Il ya des lieux qui vous hantent, qui vous rongent la mémoire.... je voulais essayer de retranscrire ce théâtre de couleurs que je n’ai vu qu’une fois dans ma vie et qui marqua à jamais mon enfance et m’aida à ne pas murer mon côté artiste et rebelle, un lieu où j’aurais aimé fréquenter au 19ème siècle toute cette flopée d’artistes bariolés qui y ont un jour posé leurs pinceaux, leurs plumes et leurs vers sur ces rues pavées et abruptes avant de connaître la gloire.
Un parfum sépia de liberté, de gaieté
Sur ses cimes et jardins comme un frisson, flottant,
Des rues abruptes aux places à demi ombragées
Des éclats mouchetés de coloris, dansant.
Sur la place du Tertre ils ont tous ennobli
De leurs pigments bleutés des ciels tumultueux
Du Café Guerbois à l’Avenue de Clichy
Crayonnant d’allégresse les chemins boueux.

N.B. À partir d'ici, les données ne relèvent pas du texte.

(* ===== verification/FetchProps.v ===== *)
(** * From the log of the broker to the messages of a batch

    Messages that were stored in a partition and are fetched in a response of
    version 2: what the batch made of the response delivers, and where the
    connection is when it is closed. *)

From S2P Require Import Prelude Errors Time Bufio Read Write VarInt Wire.
From S2P Require Import Protocol Messages DataRequests FetchResponse MessageSet MessageSetRead MessageSetProps.
From S2P Require Import Conn ConnOps Batch ConnProps.

(** [n] calls of [Batch.ReadMessage]. *)
Fixpoint batch_drain (codecs : codec_registry) (loops fuel : nat) (now : Z) (n : nat) (b : batch) (c : conn) :
    list (outcome Message) * batch * conn :=
  match n with
  | O => ([], b, c)
  | S n =>
    let '(res, b, c) := batch_ReadMessage codecs loops fuel now b c in
    let '(l, b, c) := batch_drain codecs loops fuel now n b c in (res :: l, b, c)
  end.

(** A message of the log as the batch returns it: the topic and partition of
    the connection, a nil key or value for an empty one, the time in
    milliseconds. *)
Definition delivered (cfg : connCfg) (msg : Message) : Message :=
  {| msg_Topic := cfg_topic cfg; msg_Partition := cfg_partition cfg; msg_Offset := msg_Offset msg;
     msg_Key := bnorm (msg_Key msg); msg_Value := bnorm (msg_Value msg); msg_Headers := [];
     msg_Time := Time.timestampToTime (Time.timestamp (msg_Time msg)) |}.

(** The log from an offset on. *)
Definition log_from (offset : Z) (log : list Message) : list Message :=
  List.filter (λ msg, offset <=? msg_Offset msg) log.

(** A part of a log: messages that can be stored, with increasing offsets. *)
Record log_ok (log : list Message) : Prop := {
  lg_ok : Forall message_ok log;
  lg_last : Forall (λ msg, msg_Offset msg < 2 ^ 63 - 1) log;
  lg_sorted : StronglySorted (λ m m', msg_Offset m < msg_Offset m') log;
}.

(** The offset after the last message of [log], or [offset]. *)
Definition offset_after (offset : Z) (log : list Message) : Z :=
  default offset ((λ msg, msg_Offset msg + 1) <$> last log).

(** The reader of a set whose messages [log] are left. *)
Definition set_at (r : bufreader) (log : list Message) (tail : list byte) : messageSetReader :=
  SetV1 (Stack [] (Frame (with_data r (enc_set log ++ tail)) (len (enc_set log)) 0) false).

Lemma log_from_all offset log : Forall (λ msg, offset ≤ msg_Offset msg) log → log_from offset log = log.
Proof.
  induction 1 as [|msg log Ho _ IH]; [done|]. cbn [log_from List.filter].
  rewrite (proj2 (Z.leb_le _ _) Ho). f_equal. exact IH.
Qed.

(** One call finds the next message and puts the offset of the batch behind it. *)
Lemma batch_ReadMessage_next codecs fuel now b c r log tail msg rest cfg :
  b_err b = None → b_msgs b = Some (set_at r log tail) → Forall message_ok log → 16 ≤ rd_bufsize r →
  (length log ≤ fuel)%nat → c_offset c ≤ b_offset b → b_topic b = cfg_topic cfg → b_partition b = cfg_partition cfg →
  next_message (b_offset b) 0 log = Some (msg, rest) → is_int64 (msg_Offset msg) → b_offset b ≤ msg_Offset msg →
  batch_ReadMessage codecs 1 fuel now b c =
  (Done (delivered cfg msg), set_boffset (set_msgs b (set_at r rest tail)) (int64 (msg_Offset msg + 1)),
   share (set_at r rest tail) c).
Proof.
  intros He Hm Hok Hb Hf Hc Ht Hp Hn Ho Hge.
  unfold batch_ReadMessage, batch_ReadMessage_loop, batch_readMessage. rewrite He, Hm. unfold set_at at 1. cbn [readMessage].
  rewrite (V1_finds codecs readNewBytes readNewBytes bnorm bnorm readNewBytes_reads_as
    readNewBytes_reads_as log msg rest fuel (b_offset b)
    (Stack [] (Frame (with_data r (enc_set log ++ tail)) (len (enc_set log)) 0) false) r 0 tail Hn Hok eq_refl Hb eq_refl Hf).
  cbn [mr_offset mr_key mr_value mr_headers mr_timestamp]. rewrite Z.add_0_r, (wrapS_id 64 (msg_Offset msg)) by (done || lia).
  cbn [share bottom_reader c_offset set_rbuf set_at].
  rewrite (proj2 (Z.ltb_ge (msg_Offset msg) (c_offset c))), andb_false_r by lia.
  unfold delivered. cbn [b_topic b_partition set_boffset set_msgs]. by rewrite Ht, Hp.
Qed.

Trépieds au dos, toiles et tubes de pinceaux
Ils sont tout passés par la butte d’autrefois,
De l’huile au fusain, de Renoir à Géricault
Eclaboussant leur chevalet de grains narquois.
J’entends encore le bruissement de leurs doigts
Laissant échapper quelque relief pictural,
Rond-point des arts à main levée, traits maladroits,
Forêt bleue d’esquisses envolées sur leur toile.
De la rue des Saules à celle de l’Abreuvoir,
La fraicheur du petit village provincial
A vu Picasso et Utrillo s’émouvoir
Dans une litanie de désordre automnal.
Etincelle fauve qui embrase la vie,
Inondant la butte de touches bariolées
La magie des pinceaux aux longues draperies
A fait de Montmartre le plus bel atelier.
Atelier des artistes, berceau du « Bateau »,
Où peintres et hommes de lettres s’abritaient,
Il fut un temps où Montmartre était le radeau
D’une Méduse à notre mémoire, accrochée.